FPI bond investments near Rs 35,000 crore in June.
Tax exemption applies to interest income and gains.
FAR bond holdings rise to Rs 3.58 lakh crore.
FPI bond investments near Rs 35,000 crore in June.
Tax exemption applies to interest income and gains.
FAR bond holdings rise to Rs 3.58 lakh crore.
Foreign portfolio investors (FPIs) have invested nearly Rs 35,000 crore in Indian government bonds so far in June after the government exempted them from income tax on interest income and capital gains arising from investments in specified government securities.
According to data from the Clearing Corporation of India (CCIL), all the inflows were directed towards government securities under the Fully Accessible Route (FAR).
The FAR framework allows non-resident investors to invest in specified Government of India dated securities without any investment ceilings.
The increase in investments follows an ordinance issued by the government on June 5, amending the Income Tax Act. The amendment provides tax exemption on interest income and capital gains arising from the sale, exchange or transfer of eligible government securities held by FPIs.
The exemption is applicable retrospectively from April 1, 2025.
CCIL data has shown that FPI holdings in FAR securities rose to Rs 3.58 lakh crore on Tuesday from Rs 3.23 lakh crore on June 3.
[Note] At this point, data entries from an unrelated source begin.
(* ===== verification/MbedModules.v ===== *)
(** The modules mbed TLS is configured with: the source of entropy of
    [entropymodule.cpp], the mutexes of [threadingmodule.cpp], and the class
    [CTLSSimpleSupport] that brings them up. *)
From stdpp Require Import base numbers list gmap option strings.
From S2P Require Import Prelude.
From S2P Require Import X509Profile.

(** The hardware random number generator and the class [CMutex] of Circle.
    [new] may fail. *)
Class MutexPlatform (W : Type) := {
  CMutex : Type;
  GetNumber : W → Z * W;
  new_CMutex : W → option CMutex * W;
  CMutex_delete : CMutex → W → () * W;
  CMutex_Acquire : CMutex → W → () * W;
  CMutex_Release : CMutex → W → () * W
}.
Class MutexPlatformOk (W : Type) `{MutexPlatform W} := {
  GetNumber_u32 w : is_u32 (GetNumber w).1
}.

Class ModuleCodes := {
  MBEDTLS_ERR_ENTROPY_SOURCE_FAILED : Z;
  MBEDTLS_ERR_THREADING_BAD_INPUT_DATA : Z
}.

Module Modules.
Section modules.
Context `{Target, ModuleCodes, MutexPlatform W}.

(** The state: the static members [s_pThis] and [m_nUseCount], whether mbed TLS
    has the functions of the threading module, the mutex structures of mbed TLS
    by address with the pointer each holds ([None] before its first use), the
    [CMutex] objects, the address of the next one, and the world. *)
Record modules := mkModules {
  s_pThis : Z;
  m_nUseCount : Z;
  alt_functions : bool;
  structures : gmap Z cell;
  mutexes : gmap Z CMutex;
  next_mutex : Z;
  rest : W
}.
Definition set_this (x : Z) (s : modules) : modules :=
  mkModules x (m_nUseCount s) (alt_functions s) (structures s) (mutexes s) (next_mutex s) (rest s).
Definition set_count (n : Z) (alt : bool) (s : modules) : modules :=
  mkModules (s_pThis s) n alt (structures s) (mutexes s) (next_mutex s) (rest s).
Definition set_structures (x : gmap Z cell) (s : modules) : modules :=
  mkModules (s_pThis s) (m_nUseCount s) (alt_functions s) x (mutexes s) (next_mutex s) (rest s).
Definition set_mutexes (x : gmap Z CMutex) (n : Z) (s : modules) : modules :=
  mkModules (s_pThis s) (m_nUseCount s) (alt_functions s) (structures s) x n (rest s).
Definition set_rest (x : W) (s : modules) : modules :=
  mkModules (s_pThis s) (m_nUseCount s) (alt_functions s) (structures s) (mutexes s) (next_mutex s) x.

Abbreviation MM := (M modules).

Definition on_world {A} (f : W → A * W) : MM A := env rest set_rest f.

(** ** [CEntropyModule] *)

(** The constructor, of the object at [this]. *)
Definition CEntropyModule (this : Z) : MM () := modify (set_this this).

(** [*(u32 * ) pOutput = n], on a little-endian machine. *)
Definition le32 (n : Z) : list Z := [n mod 256; n / 256 mod 256; n / 65536 mod 256; n / 16777216 mod 256].

(** The [for] loop, with the index of [pOutput] in the buffer. *)
Fixpoint poll_loop (fuel : nat) (nLength nResultLength pOutput : Z) (buf : list cell) :
    MM (Z * list cell) :=
  match fuel with
  | O => fail OutOfFuel
  | S fuel =>
      if nLength >=? 4 then
        s ← get;
        (if s_pThis s =? 0 then fail NullDeref else mret ());;
        n ← on_world GetNumber;
        buf ← lift_res (wr_bytes buf pOutput (le32 n));
        poll_loop fuel (nLength - 4) (nResultLength + 4) (pOutput + 4) buf
      else mret (nResultLength, buf)
  end.

(** The result, the buffer, and what is written to [*pResultLength]. *)
Definition EntropyPoll (pData nLength : Z) (buf : list cell) : MM (Z * list cell * option Z) :=
  assert_ (pData =? 0);;
  assert_ (nLength >=? 4);;
  if nLength <? 4 then mret (MBEDTLS_ERR_ENTROPY_SOURCE_FAILED, buf, None)
  else
    '(nResultLength, buf) ← poll_loop (S (Z.to_nat nLength)) nLength 0 0 buf;
    mret (0, buf, Some nResultLength).

Definition mbedtls_hardware_poll (pData nLength : Z) (buf : list cell) :
    MM (Z * list cell * option Z) := EntropyPoll pData nLength buf.

(** ** [CThreadingModule] *)

(** The count is an [int] that is incremented after it has been tested. *)
Definition CThreadingModule : MM () :=
  s ← get;
  put (set_count (s32 (m_nUseCount s + 1)) (if m_nUseCount s =? 0 then true else alt_functions s) s).
Definition CThreadingModule_destroy : MM () :=
  s ← get;
  assert_ (m_nUseCount s >? 0);;
  let n := m_nUseCount s - 1 in
  put (set_count n (if n =? 0 then false else alt_functions s) s).

(** [*ppMutex], and an assignment to it. *)
Definition structure_at (p : Z) : MM Z :=
  s ← get;
  match structures s !! p with
  | Some (Some v) => mret v
  | Some None => fail Uninit
  | None => fail BadAccess
  end.
Definition set_structure (p v : Z) : MM () :=
  s ← get;
  match structures s !! p with
  | Some _ => put (set_structures (<[p := Some v]> (structures s)) s)
  | None => fail BadAccess
  end.
Definition mutex_at (v : Z) : MM CMutex :=
  s ← get; match mutexes s !! v with Some m => mret m | None => fail BadAccess end.

Definition new_mutex : MM Z :=
  o ← on_world new_CMutex;
  match o with
  | None => mret 0
  | Some m =>
      s ← get;
      put (set_mutexes (<[next_mutex s := m]> (mutexes s)) (next_mutex s + 1) s);;
      mret (next_mutex s)
  end.

Definition mutex_init (mutex : Z) : MM () :=
  assert_ (negb (mutex =? 0));;
  v ← new_mutex;
  set_structure mutex v;;
  assert_ (negb (v =? 0)).

Definition mutex_free (mutex : Z) : MM () :=
  assert_ (negb (mutex =? 0));;
  v ← structure_at mutex;
  assert_ (negb (v =? 0));;
  m ← mutex_at v;
  on_world (CMutex_delete m);;
  modify (λ s, set_mutexes (delete v (mutexes s)) (next_mutex s) s);;
  set_structure mutex 0.

Definition with_mutex (mutex : Z) (f : CMutex → W → () * W) : MM Z :=
  if mutex =? 0 then mret MBEDTLS_ERR_THREADING_BAD_INPUT_DATA
  else
    v ← structure_at mutex;
    if v =? 0 then mret MBEDTLS_ERR_THREADING_BAD_INPUT_DATA
    else m ← mutex_at v; on_world (f m);; mret 0.
Definition mutex_lock (mutex : Z) : MM Z := with_mutex mutex CMutex_Acquire.
Definition mutex_unlock (mutex : Z) : MM Z := with_mutex mutex CMutex_Release.

(** ** [CTLSSimpleSupport] *)

(** The members of the environment; the two modules have no state of their
    own. *)
Record CTLSSimpleSupport := mkTLSSimpleSupport {
  m_pNetSubSystem : Z;
  m_CertProfile : X509Profile.profile
}.
(** The members are constructed in the order of their declaration and
    destroyed in the reverse order. *)
Definition CTLSSimpleSupport_construct (this pNetSubSystem : Z) (default : X509Profile.profile) :
    MM CTLSSimpleSupport :=
  CThreadingModule;;
  CEntropyModule this;;
  mret (mkTLSSimpleSupport pNetSubSystem (X509Profile.construct default)).
Definition CTLSSimpleSupport_destroy : MM () := CThreadingModule_destroy.
Definition GetNet (o : CTLSSimpleSupport) : Z := m_pNetSubSystem o.
Definition GetCertProfile (o : CTLSSimpleSupport) : X509Profile.profile := m_CertProfile o.
End modules.
End Modules.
The latest inflows were significantly higher than those seen in the previous two months. FPIs invested Rs 5,512.11 crore in May and Rs 5,262.02 crore in April. In March, however, they recorded net outflows of Rs 17,687.99 crore from the debt market.
The government had introduced the tax exemption through an ordinance as part of changes to the taxation framework for foreign investors holding eligible government securities.
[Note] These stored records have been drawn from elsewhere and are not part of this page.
Lemma represents_new st s p m :
  represents st s → st !! p = Some Raw ∨ st !! p = Some Freed →
  represents (<[p := Ready]> st) (with_new p m s).
Proof using Type.
  intros [Hz Hraw Hfr Hrd Hown Hus Hnx] Hp.
  assert (p ≠ 0) as Hp0 by (intros ->; rewrite Hz in Hp; by destruct Hp).
  assert (∀ v, is_Some (mutexes s !! v) → v ≠ next_mutex s) as Hne.
  { intros v [? _]%Hus ->. lia. }
  assert (∀ q v, q ≠ p → st !! q = Some Ready → structures s !! q = Some (Some v) → v ≠ next_mutex s) as Hold.
  { intros q v _ Hq Hv. destruct (Hrd q Hq) as (v' & Hv' & _ & Hm). rewrite Hv in Hv'. simplify_eq. auto. }
  split; cbn.
  - by rewrite lookup_insert_ne.
  - intros q. destruct (decide (q = p)) as [->|Hq]; [by rewrite lookup_insert_eq|].
    rewrite !lookup_insert_ne by done. apply Hraw.
  - intros q. destruct (decide (q = p)) as [->|Hq]; [by rewrite lookup_insert_eq|].
    rewrite !lookup_insert_ne by done. apply Hfr.
  - intros q. destruct (decide (q = p)) as [->|Hq].
    + intros _. exists (next_mutex s). rewrite !lookup_insert_eq. split_and!; [done|lia|by eexists].
    + rewrite !lookup_insert_ne by done. intros (v & Hv & Hv0 & Hm)%Hrd. exists v.
      rewrite lookup_insert_ne by (apply not_eq_sym, Hne, Hm). done.
  - intros q1 q2 v. destruct (decide (q1 = p)) as [->|Hq1p], (decide (q2 = p)) as [->|Hq2p];
      rewrite ?lookup_insert_eq, ?lookup_insert_ne by done; intros Hq1 Hq2 E1 E2; simplify_eq; try done.
    + by destruct (Hold q2 (next_mutex s)).
    + by destruct (Hold q1 (next_mutex s)).
    + by eapply Hown.
  - intros v. destruct (decide (v = next_mutex s)) as [->|Hv].
    + intros _. split; [lia|]. exists p. by rewrite !lookup_insert_eq.
    + rewrite lookup_insert_ne by done. intros (Hlt & q & Hq & Eq)%Hus. split; [lia|]. exists q.
      assert (q ≠ p) by (intros ->; rewrite Hq in Hp; by destruct Hp).
      by rewrite !lookup_insert_ne.
  - lia.
Qed.

Lemma represents_freed st s p v :
  represents st s → st !! p = Some Ready → structures s !! p = Some (Some v) →
  represents (<[p := Freed]> st)
    (set_structures (<[p := Some 0]> (structures s)) (set_mutexes (delete v (mutexes s)) (next_mutex s) s)).
Proof using Type.
  intros [Hz Hraw Hfr Hrd Hown Hus Hnx] Hp Hv.
  assert (p ≠ 0) as Hp0 by (intros ->; by rewrite Hz in Hp).
  split; cbn; try done.
  - by rewrite lookup_insert_ne.
  - intros q. destruct (decide (q = p)) as [->|Hq]; [by rewrite lookup_insert_eq|].
    rewrite !lookup_insert_ne by done. apply Hraw.
  - intros q. destruct (decide (q = p)) as [->|Hq]; [by rewrite !lookup_insert_eq|].
    rewrite !lookup_insert_ne by done. apply Hfr.
  - intros q. destruct (decide (q = p)) as [->|Hq]; [by rewrite lookup_insert_eq|].
    rewrite !lookup_insert_ne by done. intros Hq'. destruct (Hrd q Hq') as (v' & Hv' & Hv0 & Hm).
    exists v'. split_and!; [done|done|]. rewrite lookup_delete_ne; [done|].
    intros ->. by apply Hq, (Hown q p v').
  - intros q1 q2 u. destruct (decide (q1 = p)) as [->|Hq1p], (decide (q2 = p)) as [->|Hq2p];
      rewrite ?lookup_insert_eq, ?lookup_insert_ne by done; try done. apply Hown.
  - intros u [m [Hne Hm]%lookup_delete_Some]. destruct (Hus u) as (Hlt & q & Hq & Eq); [by exists m|].
    split; [done|]. exists q. assert (q ≠ p) by (intros ->; rewrite Hv in Eq; by simplify_eq).
    by rewrite !lookup_insert_ne.
Qed.

Lemma mutex_init_ok st s p :
  represents st s → st !! p = Some Raw ∨ st !! p = Some Freed →
  wp out_of_memory (mutex_init p) (λ _ s', represents (<[p := Ready]> st) s') s.
Proof using Type.
  intros Hr Hp. unfold mutex_init, new_mutex. wp_step.
  apply wp_assert_true; [rewrite (proj2 (Z.eqb_neq p 0)); [done|]; intros ->;
    rewrite (rep_null _ _ Hr) in Hp; by destruct Hp|].
  assert (is_Some (structures s !! p)) as Hs.
  { destruct Hp as [Hp|Hp]; [apply (rep_raw _ _ Hr) in Hp|apply (rep_freed _ _ Hr) in Hp]; by eexists. }
  wp_step. wp_step. apply wp_env. intros [m|] w E.
  - wp_steps. unfold wp at 1. rewrite set_structure_run by done.
    pose proof (rep_next _ _ Hr). apply wp_assert_true; [cbn; by rewrite (proj2 (Z.eqb_neq _ 0)) by lia|].
    by apply (represents_new st (set_rest w s)); [apply represents_rest|].
  - wp_steps. unfold wp at 1. rewrite set_structure_run by done.
    apply wp_assert; [done|]. intros _. split; [done|]. exists (rest s). by rewrite E.
Qed.

Lemma mutex_free_ok st s p :
  represents st s → st !! p = Some Ready →
  wp out_of_memory (mutex_free p) (λ _ s', represents (<[p := Freed]> st) s') s.
Proof using Type.
  intros Hr Hp. destruct (rep_ready _ _ Hr _ Hp) as (v & Hv & Hv0 & [m Hm]). unfold mutex_free. wp_step.
  apply wp_assert_true; [rewrite (proj2 (Z.eqb_neq p 0)); [done|]; intros ->; by rewrite (rep_null _ _ Hr) in Hp|].
  eapply wp_run; [by apply structure_at_run|]. wp_step.
  apply wp_assert_true; [by rewrite (proj2 (Z.eqb_neq v 0))|].
  eapply wp_run; [by apply mutex_at_run|]. wp_step. apply wp_env. intros _ w _. do 2 wp_step.
  unfold wp. rewrite set_structure_run by (cbn; by eexists).
  by apply (represents_freed st (set_rest w s)); [apply represents_rest|..].
Qed.

Lemma with_mutex_ok st s p f r :
  represents st s → use_result st p = Some r →
  wp out_of_memory (with_mutex p f) (λ r' s', r' = r ∧ represents st s') s.
Proof using Type.
  intros Hr Hu. unfold use_result in Hu. unfold with_mutex. destruct (p =? 0); [wp_step; by simplify_eq|].
  destruct (st !! p) as [[]|] eqn:Hp; simplify_eq.
  - destruct (rep_ready _ _ Hr _ Hp) as (v & Hv & Hv0 & [m Hm]).
    eapply wp_run; [by apply structure_at_run|]. rewrite (proj2 (Z.eqb_neq v 0)) by done.
    eapply wp_run; [by apply mutex_at_run|]. wp_step. apply wp_env. intros _ w _. wp_step.
    split; [done|by apply represents_rest].
  - pose proof (rep_freed _ _ Hr _ Hp) as Hv. eapply wp_run; [by apply structure_at_run|].
    cbn [Z.eqb]. by wp_step.
Qed.

Lemma run_mutex_op_ok o st s r st' :
  represents st s → spec_mutex_op o st = Some (r, st') →
  wp out_of_memory (run_mutex_op o) (λ r' s', r' = r ∧ represents st' s') s.
Proof using Type.
  intros Hr Ho. destruct o as [p|p|p|p]; cbn [run_mutex_op spec_mutex_op] in *.
  - wp_step. destruct (st !! p) as [[]|] eqn:Hp; simplify_eq;
      (eapply wp_mono; [by apply (mutex_init_ok st); auto|]; intros ? s' Hs'; by wp_step).
  - wp_step. destruct (st !! p) as [[]|] eqn:Hp; simplify_eq.
    eapply wp_mono; [by apply (mutex_free_ok st)|]. intros ? s' Hs'. by wp_step.
  - destruct (use_result st p) as [x|] eqn:Hx; simplify_eq/=. wp_step.
    eapply wp_mono; [by apply (with_mutex_ok st')|]. intros r' s' [-> Hs']. by wp_step.
  - destruct (use_result st p) as [x|] eqn:Hx; simplify_eq/=. wp_step.
    eapply wp_mono; [by apply (with_mutex_ok st')|]. intros r' s' [-> Hs']. by wp_step.
Qed.
End mutex.

(** C20: the functions of the threading module implement the mutexes mbed TLS
    specifies: for every sequence of uses the specification allows, they return
    its results, a structure is usable exactly between its initialisation and
    its release, every ready structure has a [CMutex] of its own, and no other
    [CMutex] is left.  The one fault is the assertion that memory for a new
    mutex was there. *)
Theorem mutex_refinement `{Target, ModuleCodes, MutexPlatform W} ops st s rs st' :
  represents st s → spec_mutex_ops ops st = Some (rs, st') →
  match run_mutex_ops ops s with
  | Ok (rs', s') => rs' = rs ∧ represents st' s'
  | Fault e => out_of_memory (W := W) e
  end.
Proof.
  enough (represents st s → spec_mutex_ops ops st = Some (rs, st') →
    wp out_of_memory (run_mutex_ops ops) (λ rs' s', rs' = rs ∧ represents st' s') s) as Hw by exact Hw.
  revert st s rs. induction ops as [|o ops IH]; intros st s rs Hr Ho; cbn [run_mutex_ops spec_mutex_ops] in *.
  { simplify_eq. by wp_step. }
  destruct (spec_mutex_op o st) as [[r st1]|] eqn:E1; [|done].
  cbn [mbind option_bind] in Ho. destruct (spec_mutex_ops ops st1) as [[rs1 st2]|] eqn:E2; simplify_eq/=.
  wp_step. eapply wp_mono; [by apply (run_mutex_op_ok o st)|]. intros r' s1 [-> Hs1]. wp_step.
  eapply wp_mono; [by apply (IH st1)|]. intros rs' s2 [-> Hs2]. by wp_step.
Qed.

(** * A platform for concrete runs: a generator that counts, and mutexes with
    a log of their uses. *)
Module ModulesDemo.
#[export] Instance target : Target := aarch64.
#[export] Instance module_codes : ModuleCodes := {|
  MBEDTLS_ERR_ENTROPY_SOURCE_FAILED := -0x3C;
  MBEDTLS_ERR_THREADING_BAD_INPUT_DATA := -0x1C
|}.
#[export] Instance mutex_platform : MutexPlatform (list Z) := {|
  CMutex := ();
  GetNumber w := (u32 (0x01020304 + Z.of_nat (length w)), 0 :: w);
  new_CMutex w := (Some (), 1 :: w);
  CMutex_delete _ w := ((), 2 :: w);
  CMutex_Acquire _ w := ((), 3 :: w);
  CMutex_Release _ w := ((), 4 :: w)
|}.
#[export] Instance mutex_platform_ok : MutexPlatformOk (list Z).
Proof. split. intros w. apply u32_range. Qed.

(** Two raw structures at the addresses 8 and 16. *)
Definition two_structures : modules (W := list Z) :=
  mkModules 100 1 true {[8 := None; 16 := None]} ∅ 1 [].
Definition raw : gmap Z mutex_status := {[8 := Raw; 16 := Raw]}.

Lemma two_structures_ok : represents raw two_structures.
Proof.
  assert (∀ p x, raw !! p = Some x → x = Raw ∧ structures two_structures !! p = Some None) as Hr.
  { intros p x Hx. unfold raw in Hx.
    apply lookup_insert_Some in Hx as [[<- <-]|[_ Hx]]; [by split|].
    by apply lookup_singleton_Some in Hx as [<- <-]. }
  split; try done.
  - intros p Hp. by apply (Hr p Raw).
  - intros p Hp. by destruct (Hr p _ Hp).
  - intros p Hp. by destruct (Hr p _ Hp).
  - intros p q v Hp. by destruct (Hr p _ Hp).
  - intros v [m Hm]. cbn in Hm. by rewrite lookup_empty in Hm.
Qed.
End ModulesDemo.
Import ModulesDemo.

Lemma entropy_poll_witness :
  let '(xs, w) := numbers 2 [] in
  EntropyPoll 0 10 (replicate 10 (Some 0)) two_structures =
    Ok ((0, (Some <$> flat_map le32 xs) ++ [Some 0; Some 0], Some 8), set_rest w two_structures) ∧
  Forall (λ x, is_byte x) (flat_map le32 xs).
Proof. by apply (entropy_poll 10 (replicate 10 (Some 0)) two_structures). Defined.

Definition mutex_ops : list mutex_op :=
  [MutexInit 8; MutexLock 8; MutexInit 16; MutexUnlock 8; MutexFree 8; MutexLock 8; MutexLock 0; MutexInit 8].
Definition mutex_results : list (option Z) :=
  [None; Some 0; None; Some 0; None; Some (-0x1C); Some (-0x1C); None].

Lemma mutex_refinement_witness :
  match run_mutex_ops mutex_ops two_structures with
  | Ok (rs', s') => rs' = mutex_results ∧ represents {[8 := Ready; 16 := Ready]} s'
  | Fault e => out_of_memory (W := list Z) e
  end ∧
  match run_mutex_ops mutex_ops two_structures with Ok _ => true | Fault _ => false end = true.
Proof.
  split; [|by vm_compute].
  apply (mutex_refinement mutex_ops raw two_structures); [exact two_structures_ok|by vm_compute].
Defined.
Alongside the tax changes, the Reserve Bank of India (RBI) announced measures in its June monetary policy review to expand foreign investor access to government securities.
The central bank included all new issuances of 15-year, 30-year and 40-year government securities under the FAR framework.
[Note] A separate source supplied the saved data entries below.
#[export] Instance kernel_timers : KernelTimers := {|
  Timers := gmap Z Z;
  no_timers := ∅;
  MSEC2HZ n := n / 10;
  StartKernelTimer now delay t := (fresh_handle t, <[fresh_handle t := now + delay]> t);
  CancelKernelTimer h t := delete h t;
  elapsed h t := delete h t;
  timer_map t := t
|}.
#[export] Instance kernel_timers_ok : KernelTimersOk.
Proof.
  split; cbn; try done.
  - intros n Hn. apply Z.div_pos; lia.
  - intros now delay t. pose proof (fresh_handle_pos t). split_and!; [lia| |done].
    destruct (t !! fresh_handle t) eqn:E; [|done].
    pose proof (fresh_handle_lt t (fresh_handle t) ltac:(by eexists)). lia.
Qed.

(** The button is pressed for some ticks, and bounces once. *)
Definition press : list action := [AFall; ATick; ARise; AFall; ATick; ATick; ATick; ATick; ATick].
Definition start : list action := [ATask; ATask; ATask; ATask].

Lemma exec_reachable bHandler l s s' :
  reachable bHandler s → exec bHandler l s = Some s' → reachable bHandler s'.
Proof.
  revert s. induction l as [|a l IH]; intros s Hs E; cbn in E; [by simplify_eq|].
  destruct (act bHandler a s) as [[[[] s1]|]|] eqn:Ea; [|done..].
  eapply IH; [|exact E]. by eapply reachable_step.
Qed.

Definition run (l : list action) : sys := default (construct HIGH) (exec true l (construct HIGH)).

Lemma run_reachable l : reachable true (run l).
Proof.
  unfold run. destruct (exec true l (construct HIGH)) eqn:E; cbn; [|apply reachable_start].
  eapply exec_reachable; [apply reachable_start|exact E].
Qed.
End ButtonDemo.
Import (hints) ButtonDemo.

(** C9: debouncing.  Whatever the pin does, whenever interrupts come and the
    timers fire, and whenever another task terminates this one: at most one
    kernel timer runs for the object, the one whose handle it has stored, and it
    elapses 50 ms after the latest edge of the pin; every timer that has fired
    followed an edge by at least 50 ms, with no other edge or timer between; the
    handler of the application was called at most once for every press that was
    found to be still on when its timer fired; and no step faults, if there is a
    handler. *)
Theorem button_debounced `{KernelTimers, !KernelTimersOk, SyncEvent, !SyncEventOk} bHandler s :
  reachable bHandler s →
  (∀ h t, timer_map (timers s) !! h = Some t →
    h = m_hTimer (task s) ∧
    ∃ t0, last_interrupt (history s) = Some (t0, true) ∧ t = t0 + MSEC2HZ 50) ∧
  debounced (history s) ∧
  (count is_call (history s) ≤ count is_press (history s))%nat ∧
  ∀ a, bHandler = true → act bHandler a s ≠ None → ∃ s', step bHandler a s s'.
Proof.
  intros Hr. pose proof (button_reachable_inv bHandler s Hr) as Hi.
  pose proof Hi as [Ht [Hd Hc _ _]]. split_and!; [|done|lia|].
  - intros h t Hh. unfold timer_inv in Ht. destruct (m_hTimer (task s) =? 0); [by rewrite Ht in Hh|].
    destruct Ht as (t0 & Hl & Hm). rewrite Hm in Hh. apply lookup_singleton_Some in Hh as [<- <-]. eauto.
  - intros a Hb Ha. destruct (act bHandler a s) as [[[[] s']|e]|] eqn:E; [by exists s'| |done].
    destruct (act_inv bHandler a s _ Hi E). congruence.
Qed.

Lemma button_debounced_witness :
  let s := ButtonDemo.run (ButtonDemo.start ++ ButtonDemo.press ++ [ATimer 1; ATask; ATask; ATask]) in
  count is_press (history s) = 1%nat ∧ debounced (history s) ∧
  (count is_call (history s) ≤ count is_press (history s))%nat.
Proof.
  cbv zeta. split; [vm_compute; reflexivity|].
  destruct (button_debounced true
    (ButtonDemo.run (ButtonDemo.start ++ ButtonDemo.press ++ [ATimer 1; ATask; ATask; ATask])))
    as (_ & Hd & Hc & _); [apply ButtonDemo.run_reachable|]. split; [exact Hd|exact Hc].
Defined.


(** A press while the task waits, before and after its timer fires. *)
Definition demo_pressed : sys := ButtonDemo.run (ButtonDemo.start ++ ButtonDemo.press).
Definition demo_fired : sys :=
  ButtonDemo.run (ButtonDemo.start ++ ButtonDemo.press ++ [ATimer 1]).


(** C35: [Terminate] ends the task.  From any state that can be reached in which
    [Terminate] has been called, at most five steps of the task are left; each
    of them is possible when the task gets the processor, so that it does not
    sleep through its end, and none calls the handler of the application. *)
Theorem terminate_ends `{KernelTimers, !KernelTimersOk, SyncEvent, !SyncEventOk} bHandler s :
  reachable bHandler s → m_bTerminate (task s) = true → ends bHandler 5 s.
Proof.
  intros Hr Ht. apply ends_from; [by eapply button_reachable_inv|done|]. by destruct (pc s); cbn; lia.
Qed.

Lemma terminate_ends_witness :
  ends true 5 (ButtonDemo.run (ButtonDemo.start ++ [ATerminate])).
Proof.
  apply terminate_ends; [apply ButtonDemo.run_reachable|vm_compute; reflexivity].
Defined.

(** A press can be lost.  While the handler of the application runs for a
    first press, a second one is confirmed; [Run] clears the event before it
    waits again, and the second press is never reported. *)
Theorem press_lost :
  ∃ s, reachable true s ∧ count is_press (history s) = 2%nat ∧ count is_call (history s) = 1%nat ∧
    pc s = AtWait ∧ GetState (m_Event (task s)) = false ∧ timer_map (timers s) = ∅ ∧
    act true ATask s = None.
Proof.
  exists (ButtonDemo.run (ButtonDemo.start ++ ButtonDemo.press ++ [ATimer 1; ATask; ATask; ATask] ++
    [ARise] ++ ButtonDemo.press ++ [ATimer 1; ATask; ATask; ATask])).
  split; [apply ButtonDemo.run_reachable|]. by vm_compute.
Qed.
It also removed restrictions relating to short-term investments, concentration limits, and individual security limits for FPI investments made through the General Route.
Currently, foreign investors are subject to a long-term capital gains tax of 12.5 per cent on listed shares and bonds held for more than 12 months. Interest earned on government bonds is also subject to a withholding tax of 20 per cent.
The government and the RBI have cited these policy changes while outlining measures related to foreign participation in the government securities market.
The latest CCIL data indicates that foreign investors increased their holdings of FAR securities during June, following the announcement of the tax exemption and regulatory changes.